--- THE DATA Enclosed Below ---
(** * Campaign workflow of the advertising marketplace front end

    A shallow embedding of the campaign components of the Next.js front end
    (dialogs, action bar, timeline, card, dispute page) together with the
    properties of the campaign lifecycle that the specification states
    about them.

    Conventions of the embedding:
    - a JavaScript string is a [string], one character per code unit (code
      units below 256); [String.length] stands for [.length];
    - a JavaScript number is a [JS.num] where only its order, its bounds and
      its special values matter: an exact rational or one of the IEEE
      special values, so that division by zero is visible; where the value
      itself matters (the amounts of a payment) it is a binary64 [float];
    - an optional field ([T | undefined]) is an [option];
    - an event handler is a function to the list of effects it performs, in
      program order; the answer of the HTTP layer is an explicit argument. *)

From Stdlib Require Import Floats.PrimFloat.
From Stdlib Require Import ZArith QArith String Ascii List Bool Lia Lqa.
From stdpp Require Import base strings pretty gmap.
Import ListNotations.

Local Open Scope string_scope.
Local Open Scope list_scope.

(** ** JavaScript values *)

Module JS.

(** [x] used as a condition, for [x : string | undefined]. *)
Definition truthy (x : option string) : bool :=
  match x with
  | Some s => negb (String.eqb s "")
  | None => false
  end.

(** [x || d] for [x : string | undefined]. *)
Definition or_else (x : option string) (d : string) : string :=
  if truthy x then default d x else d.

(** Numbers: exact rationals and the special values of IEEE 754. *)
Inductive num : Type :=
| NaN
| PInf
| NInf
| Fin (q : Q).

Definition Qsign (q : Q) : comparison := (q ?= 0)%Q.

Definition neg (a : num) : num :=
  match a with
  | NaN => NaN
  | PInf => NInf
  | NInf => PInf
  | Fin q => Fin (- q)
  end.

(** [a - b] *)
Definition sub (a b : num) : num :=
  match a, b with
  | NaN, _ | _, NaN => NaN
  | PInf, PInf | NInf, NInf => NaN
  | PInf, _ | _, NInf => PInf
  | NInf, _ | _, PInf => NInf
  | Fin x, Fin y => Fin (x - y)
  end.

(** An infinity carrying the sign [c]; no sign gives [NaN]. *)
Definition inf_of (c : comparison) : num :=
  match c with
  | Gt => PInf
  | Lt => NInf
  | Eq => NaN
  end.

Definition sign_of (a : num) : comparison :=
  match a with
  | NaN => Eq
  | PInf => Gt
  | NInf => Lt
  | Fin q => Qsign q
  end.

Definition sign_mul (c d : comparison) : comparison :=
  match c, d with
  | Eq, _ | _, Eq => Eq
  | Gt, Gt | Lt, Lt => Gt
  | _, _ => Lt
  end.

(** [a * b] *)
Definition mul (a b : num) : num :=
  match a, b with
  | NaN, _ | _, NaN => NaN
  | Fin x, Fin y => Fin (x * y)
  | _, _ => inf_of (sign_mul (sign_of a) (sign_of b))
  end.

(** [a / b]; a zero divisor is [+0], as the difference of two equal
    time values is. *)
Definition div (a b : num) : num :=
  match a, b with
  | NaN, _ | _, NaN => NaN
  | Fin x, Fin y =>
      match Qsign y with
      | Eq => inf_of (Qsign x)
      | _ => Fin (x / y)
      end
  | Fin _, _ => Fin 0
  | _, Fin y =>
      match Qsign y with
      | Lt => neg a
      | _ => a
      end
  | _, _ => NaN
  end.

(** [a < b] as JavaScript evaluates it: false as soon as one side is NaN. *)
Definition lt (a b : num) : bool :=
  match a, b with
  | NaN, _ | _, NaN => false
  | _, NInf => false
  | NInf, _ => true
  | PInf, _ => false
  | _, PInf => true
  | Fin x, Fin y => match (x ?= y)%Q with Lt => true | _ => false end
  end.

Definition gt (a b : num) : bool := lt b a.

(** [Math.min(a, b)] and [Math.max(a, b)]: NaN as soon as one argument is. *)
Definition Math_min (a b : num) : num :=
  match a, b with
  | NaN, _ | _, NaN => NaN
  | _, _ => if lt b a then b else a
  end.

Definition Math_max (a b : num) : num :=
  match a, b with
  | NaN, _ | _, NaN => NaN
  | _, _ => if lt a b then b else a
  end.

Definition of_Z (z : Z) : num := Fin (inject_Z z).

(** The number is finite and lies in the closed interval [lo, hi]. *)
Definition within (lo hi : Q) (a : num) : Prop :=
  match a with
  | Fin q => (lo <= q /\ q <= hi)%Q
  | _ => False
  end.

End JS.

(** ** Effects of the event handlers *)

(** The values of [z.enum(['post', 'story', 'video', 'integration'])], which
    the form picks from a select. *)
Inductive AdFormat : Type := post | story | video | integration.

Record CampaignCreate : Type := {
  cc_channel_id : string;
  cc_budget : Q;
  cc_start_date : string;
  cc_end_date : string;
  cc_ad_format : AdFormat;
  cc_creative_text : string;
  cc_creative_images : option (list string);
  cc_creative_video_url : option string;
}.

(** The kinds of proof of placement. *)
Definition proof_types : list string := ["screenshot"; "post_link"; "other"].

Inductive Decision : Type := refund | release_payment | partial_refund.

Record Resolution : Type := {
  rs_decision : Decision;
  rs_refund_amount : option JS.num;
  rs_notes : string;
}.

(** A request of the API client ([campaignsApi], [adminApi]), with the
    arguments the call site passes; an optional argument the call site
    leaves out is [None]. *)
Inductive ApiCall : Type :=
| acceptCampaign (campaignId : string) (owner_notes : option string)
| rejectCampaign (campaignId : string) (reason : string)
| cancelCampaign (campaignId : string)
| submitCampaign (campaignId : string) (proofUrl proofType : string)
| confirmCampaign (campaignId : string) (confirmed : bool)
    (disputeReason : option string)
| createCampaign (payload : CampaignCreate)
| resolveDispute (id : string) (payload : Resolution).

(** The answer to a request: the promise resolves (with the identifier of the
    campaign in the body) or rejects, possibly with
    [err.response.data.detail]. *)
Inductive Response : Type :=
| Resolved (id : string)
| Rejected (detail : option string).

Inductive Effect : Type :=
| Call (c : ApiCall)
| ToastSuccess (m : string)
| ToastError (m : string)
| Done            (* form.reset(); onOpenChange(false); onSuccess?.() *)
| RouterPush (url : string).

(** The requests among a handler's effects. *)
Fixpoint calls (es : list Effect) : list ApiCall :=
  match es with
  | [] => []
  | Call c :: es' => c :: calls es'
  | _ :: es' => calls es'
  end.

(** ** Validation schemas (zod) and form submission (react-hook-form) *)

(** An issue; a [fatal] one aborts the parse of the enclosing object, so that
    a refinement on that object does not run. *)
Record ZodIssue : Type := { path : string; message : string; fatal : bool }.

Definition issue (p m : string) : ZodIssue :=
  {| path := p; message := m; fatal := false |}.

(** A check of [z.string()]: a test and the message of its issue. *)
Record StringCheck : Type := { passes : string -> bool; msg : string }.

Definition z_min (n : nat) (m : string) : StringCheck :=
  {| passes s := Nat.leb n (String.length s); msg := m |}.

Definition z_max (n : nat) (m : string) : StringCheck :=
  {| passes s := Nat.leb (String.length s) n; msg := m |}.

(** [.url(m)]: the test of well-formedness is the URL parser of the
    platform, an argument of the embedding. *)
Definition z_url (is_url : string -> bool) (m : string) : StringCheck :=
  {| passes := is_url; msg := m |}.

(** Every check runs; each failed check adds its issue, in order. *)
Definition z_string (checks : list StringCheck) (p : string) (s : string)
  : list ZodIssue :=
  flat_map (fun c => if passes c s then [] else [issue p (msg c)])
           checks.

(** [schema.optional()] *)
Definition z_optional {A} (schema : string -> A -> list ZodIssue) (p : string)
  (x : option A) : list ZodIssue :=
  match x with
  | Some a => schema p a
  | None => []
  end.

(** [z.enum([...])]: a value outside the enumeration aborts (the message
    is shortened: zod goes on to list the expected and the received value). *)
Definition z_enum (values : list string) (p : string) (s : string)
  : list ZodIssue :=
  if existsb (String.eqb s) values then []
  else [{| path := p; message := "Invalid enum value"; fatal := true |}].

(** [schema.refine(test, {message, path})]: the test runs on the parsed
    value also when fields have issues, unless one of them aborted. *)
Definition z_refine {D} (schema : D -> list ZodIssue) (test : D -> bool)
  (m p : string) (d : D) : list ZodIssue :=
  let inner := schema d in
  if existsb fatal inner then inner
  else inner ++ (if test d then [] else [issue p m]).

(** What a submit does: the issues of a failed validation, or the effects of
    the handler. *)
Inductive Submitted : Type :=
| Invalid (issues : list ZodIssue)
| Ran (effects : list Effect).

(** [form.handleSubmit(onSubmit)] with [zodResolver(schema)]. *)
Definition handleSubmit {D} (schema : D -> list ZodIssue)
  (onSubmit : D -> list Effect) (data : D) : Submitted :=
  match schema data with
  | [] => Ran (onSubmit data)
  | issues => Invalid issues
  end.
--- End of Enclosed THE DATA ---
▶ _EXERCISE DIRECTIONS_: In the listing above, please copy exactly the lines from the first through the one that contains "(dialogs, action bar, timeline, card, dispute", and no others.

▶ _RESPONSE BOX_:
(** * Campaign workflow of the advertising marketplace front end

    A shallow embedding of the campaign components of the Next.js front end
    (dialogs, action bar, timeline, card, dispute page) together with the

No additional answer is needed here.